What you are asked to do
Write out the data exactly, keeping every line.

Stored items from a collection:

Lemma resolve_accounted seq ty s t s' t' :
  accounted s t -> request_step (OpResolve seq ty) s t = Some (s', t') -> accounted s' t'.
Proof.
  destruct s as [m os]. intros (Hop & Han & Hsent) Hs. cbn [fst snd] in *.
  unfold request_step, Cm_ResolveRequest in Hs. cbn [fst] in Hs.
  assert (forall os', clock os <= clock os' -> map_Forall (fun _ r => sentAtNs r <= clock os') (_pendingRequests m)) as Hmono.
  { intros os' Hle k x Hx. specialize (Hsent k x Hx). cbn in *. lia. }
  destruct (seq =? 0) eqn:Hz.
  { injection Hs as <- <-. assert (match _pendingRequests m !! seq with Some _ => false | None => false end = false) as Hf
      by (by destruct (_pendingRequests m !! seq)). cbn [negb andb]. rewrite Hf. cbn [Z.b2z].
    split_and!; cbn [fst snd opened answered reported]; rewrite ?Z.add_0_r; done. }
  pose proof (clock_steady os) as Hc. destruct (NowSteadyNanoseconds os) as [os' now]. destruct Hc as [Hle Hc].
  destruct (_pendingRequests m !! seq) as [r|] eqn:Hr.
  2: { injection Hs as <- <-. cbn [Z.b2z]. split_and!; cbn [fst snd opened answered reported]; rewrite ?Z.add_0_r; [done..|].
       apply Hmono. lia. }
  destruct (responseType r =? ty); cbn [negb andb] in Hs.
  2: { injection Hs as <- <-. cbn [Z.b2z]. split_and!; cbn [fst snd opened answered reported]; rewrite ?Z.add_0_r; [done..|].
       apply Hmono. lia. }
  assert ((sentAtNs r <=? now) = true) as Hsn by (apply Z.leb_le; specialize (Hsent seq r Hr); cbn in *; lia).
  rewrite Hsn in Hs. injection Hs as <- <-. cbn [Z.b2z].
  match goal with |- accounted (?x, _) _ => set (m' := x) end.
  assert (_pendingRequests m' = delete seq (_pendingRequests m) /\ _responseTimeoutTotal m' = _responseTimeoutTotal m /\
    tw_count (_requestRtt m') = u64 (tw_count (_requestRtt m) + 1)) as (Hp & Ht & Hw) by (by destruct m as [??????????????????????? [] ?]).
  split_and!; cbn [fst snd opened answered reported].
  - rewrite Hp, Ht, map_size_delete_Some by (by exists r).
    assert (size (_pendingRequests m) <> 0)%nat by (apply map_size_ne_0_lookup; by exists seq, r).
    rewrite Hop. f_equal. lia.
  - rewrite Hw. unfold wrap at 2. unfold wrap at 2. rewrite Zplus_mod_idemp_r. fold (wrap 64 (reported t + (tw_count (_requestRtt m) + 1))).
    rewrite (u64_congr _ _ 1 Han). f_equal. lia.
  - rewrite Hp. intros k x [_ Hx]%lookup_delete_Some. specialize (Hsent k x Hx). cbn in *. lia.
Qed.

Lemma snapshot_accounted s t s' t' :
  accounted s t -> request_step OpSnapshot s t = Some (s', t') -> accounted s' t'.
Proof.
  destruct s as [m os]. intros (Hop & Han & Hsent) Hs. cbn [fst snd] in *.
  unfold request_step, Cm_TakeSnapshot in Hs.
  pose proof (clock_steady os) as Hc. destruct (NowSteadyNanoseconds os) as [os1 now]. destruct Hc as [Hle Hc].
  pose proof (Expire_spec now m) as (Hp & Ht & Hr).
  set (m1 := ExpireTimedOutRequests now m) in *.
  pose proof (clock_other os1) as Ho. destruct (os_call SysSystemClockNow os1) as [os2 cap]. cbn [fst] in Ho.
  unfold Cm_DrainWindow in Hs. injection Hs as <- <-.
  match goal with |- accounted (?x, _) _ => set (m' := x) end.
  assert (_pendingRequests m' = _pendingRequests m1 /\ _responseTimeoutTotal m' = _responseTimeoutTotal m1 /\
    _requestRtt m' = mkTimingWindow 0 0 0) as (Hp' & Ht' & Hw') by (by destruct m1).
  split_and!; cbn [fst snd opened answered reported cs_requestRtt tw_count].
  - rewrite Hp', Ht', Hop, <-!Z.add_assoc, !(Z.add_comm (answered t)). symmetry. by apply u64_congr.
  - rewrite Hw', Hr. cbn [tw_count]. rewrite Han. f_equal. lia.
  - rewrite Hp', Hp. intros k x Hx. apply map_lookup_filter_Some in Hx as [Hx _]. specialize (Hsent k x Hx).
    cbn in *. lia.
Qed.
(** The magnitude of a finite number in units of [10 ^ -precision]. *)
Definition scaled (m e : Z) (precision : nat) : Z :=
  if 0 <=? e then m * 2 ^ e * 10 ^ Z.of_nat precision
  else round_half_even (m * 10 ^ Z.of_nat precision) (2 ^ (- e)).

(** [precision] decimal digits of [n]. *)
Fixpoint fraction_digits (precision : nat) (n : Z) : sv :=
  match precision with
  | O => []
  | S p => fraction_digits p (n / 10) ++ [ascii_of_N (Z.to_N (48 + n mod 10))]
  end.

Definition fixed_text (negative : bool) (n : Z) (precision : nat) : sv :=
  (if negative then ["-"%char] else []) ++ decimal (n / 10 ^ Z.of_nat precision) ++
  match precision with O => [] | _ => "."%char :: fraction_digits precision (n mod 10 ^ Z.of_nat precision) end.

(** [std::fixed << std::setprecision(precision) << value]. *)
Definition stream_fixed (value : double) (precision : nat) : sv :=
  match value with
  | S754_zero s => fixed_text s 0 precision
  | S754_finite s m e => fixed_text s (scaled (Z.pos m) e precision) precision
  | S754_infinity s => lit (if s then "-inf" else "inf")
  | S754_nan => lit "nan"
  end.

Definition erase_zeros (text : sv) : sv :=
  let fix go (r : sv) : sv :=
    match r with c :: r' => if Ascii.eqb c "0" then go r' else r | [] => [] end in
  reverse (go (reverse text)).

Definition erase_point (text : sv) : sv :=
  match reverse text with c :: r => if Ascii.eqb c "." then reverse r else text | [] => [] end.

Response area
Lemma resolve_accounted seq ty s t s' t' :
  accounted s t -> request_step (OpResolve seq ty) s t = Some (s', t') -> accounted s' t'.
Proof.
  destruct s as [m os]. intros (Hop & Han & Hsent) Hs. cbn [fst snd] in *.
  unfold request_step, Cm_ResolveRequest in Hs. cbn [fst] in Hs.
  assert (forall os', clock os <= clock os' -> map_Forall (fun _ r => sentAtNs r <= clock os') (_pendingRequests m)) as Hmono.
  { intros os' Hle k x Hx. specialize (Hsent k x Hx). cbn in *. lia. }
  destruct (seq =? 0) eqn:Hz.
  { injection Hs as <- <-. assert (match _pendingRequests m !! seq with Some _ => false | None => false end = false) as Hf
      by (by destruct (_pendingRequests m !! seq)). cbn [negb andb]. rewrite Hf. cbn [Z.b2z].
    split_and!; cbn [fst snd opened answered reported]; rewrite ?Z.add_0_r; done. }
  pose proof (clock_steady os) as Hc. destruct (NowSteadyNanoseconds os) as [os' now]. destruct Hc as [Hle Hc].
  destruct (_pendingRequests m !! seq) as [r|] eqn:Hr.
  2: { injection Hs as <- <-. cbn [Z.b2z]. split_and!; cbn [fst snd opened answered reported]; rewrite ?Z.add_0_r; [done..|].
       apply Hmono. lia. }
  destruct (responseType r =? ty); cbn [negb andb] in Hs.
  2: { injection Hs as <- <-. cbn [Z.b2z]. split_and!; cbn [fst snd opened answered reported]; rewrite ?Z.add_0_r; [done..|].
       apply Hmono. lia. }
  assert ((sentAtNs r <=? now) = true) as Hsn by (apply Z.leb_le; specialize (Hsent seq r Hr); cbn in *; lia).
  rewrite Hsn in Hs. injection Hs as <- <-. cbn [Z.b2z].
  match goal with |- accounted (?x, _) _ => set (m' := x) end.
  assert (_pendingRequests m' = delete seq (_pendingRequests m) /\ _responseTimeoutTotal m' = _responseTimeoutTotal m /\
    tw_count (_requestRtt m') = u64 (tw_count (_requestRtt m) + 1)) as (Hp & Ht & Hw) by (by destruct m as [??????????????????????? [] ?]).
  split_and!; cbn [fst snd opened answered reported].
  - rewrite Hp, Ht, map_size_delete_Some by (by exists r).
    assert (size (_pendingRequests m) <> 0)%nat by (apply map_size_ne_0_lookup; by exists seq, r).
    rewrite Hop. f_equal. lia.
  - rewrite Hw. unfold wrap at 2. unfold wrap at 2. rewrite Zplus_mod_idemp_r. fold (wrap 64 (reported t + (tw_count (_requestRtt m) + 1))).
    rewrite (u64_congr _ _ 1 Han). f_equal. lia.
  - rewrite Hp. intros k x [_ Hx]%lookup_delete_Some. specialize (Hsent k x Hx). cbn in *. lia.
Qed.

Lemma snapshot_accounted s t s' t' :
  accounted s t -> request_step OpSnapshot s t = Some (s', t') -> accounted s' t'.
Proof.
  destruct s as [m os]. intros (Hop & Han & Hsent) Hs. cbn [fst snd] in *.
  unfold request_step, Cm_TakeSnapshot in Hs.
  pose proof (clock_steady os) as Hc. destruct (NowSteadyNanoseconds os) as [os1 now]. destruct Hc as [Hle Hc].
  pose proof (Expire_spec now m) as (Hp & Ht & Hr).
  set (m1 := ExpireTimedOutRequests now m) in *.
  pose proof (clock_other os1) as Ho. destruct (os_call SysSystemClockNow os1) as [os2 cap]. cbn [fst] in Ho.
  unfold Cm_DrainWindow in Hs. injection Hs as <- <-.
  match goal with |- accounted (?x, _) _ => set (m' := x) end.
  assert (_pendingRequests m' = _pendingRequests m1 /\ _responseTimeoutTotal m' = _responseTimeoutTotal m1 /\
    _requestRtt m' = mkTimingWindow 0 0 0) as (Hp' & Ht' & Hw') by (by destruct m1).
  split_and!; cbn [fst snd opened answered reported cs_requestRtt tw_count].
  - rewrite Hp', Ht', Hop, <-!Z.add_assoc, !(Z.add_comm (answered t)). symmetry. by apply u64_congr.
  - rewrite Hw', Hr. cbn [tw_count]. rewrite Han. f_equal. lia.
  - rewrite Hp', Hp. intros k x Hx. apply map_lookup_filter_Some in Hx as [Hx _]. specialize (Hsent k x Hx).
    cbn in *. lia.
Qed.
(** The magnitude of a finite number in units of [10 ^ -precision]. *)
Definition scaled (m e : Z) (precision : nat) : Z :=
  if 0 <=? e then m * 2 ^ e * 10 ^ Z.of_nat precision
  else round_half_even (m * 10 ^ Z.of_nat precision) (2 ^ (- e)).

(** [precision] decimal digits of [n]. *)
Fixpoint fraction_digits (precision : nat) (n : Z) : sv :=
  match precision with
  | O => []
  | S p => fraction_digits p (n / 10) ++ [ascii_of_N (Z.to_N (48 + n mod 10))]
  end.

Definition fixed_text (negative : bool) (n : Z) (precision : nat) : sv :=
  (if negative then ["-"%char] else []) ++ decimal (n / 10 ^ Z.of_nat precision) ++
  match precision with O => [] | _ => "."%char :: fraction_digits precision (n mod 10 ^ Z.of_nat precision) end.

(** [std::fixed << std::setprecision(precision) << value]. *)
Definition stream_fixed (value : double) (precision : nat) : sv :=
  match value with
  | S754_zero s => fixed_text s 0 precision
  | S754_finite s m e => fixed_text s (scaled (Z.pos m) e precision) precision
  | S754_infinity s => lit (if s then "-inf" else "inf")
  | S754_nan => lit "nan"
  end.

Definition erase_zeros (text : sv) : sv :=
  let fix go (r : sv) : sv :=
    match r with c :: r' => if Ascii.eqb c "0" then go r' else r | [] => [] end in
  reverse (go (reverse text)).

Definition erase_point (text : sv) : sv :=
  match reverse text with c :: r => if Ascii.eqb c "." then reverse r else text | [] => [] end.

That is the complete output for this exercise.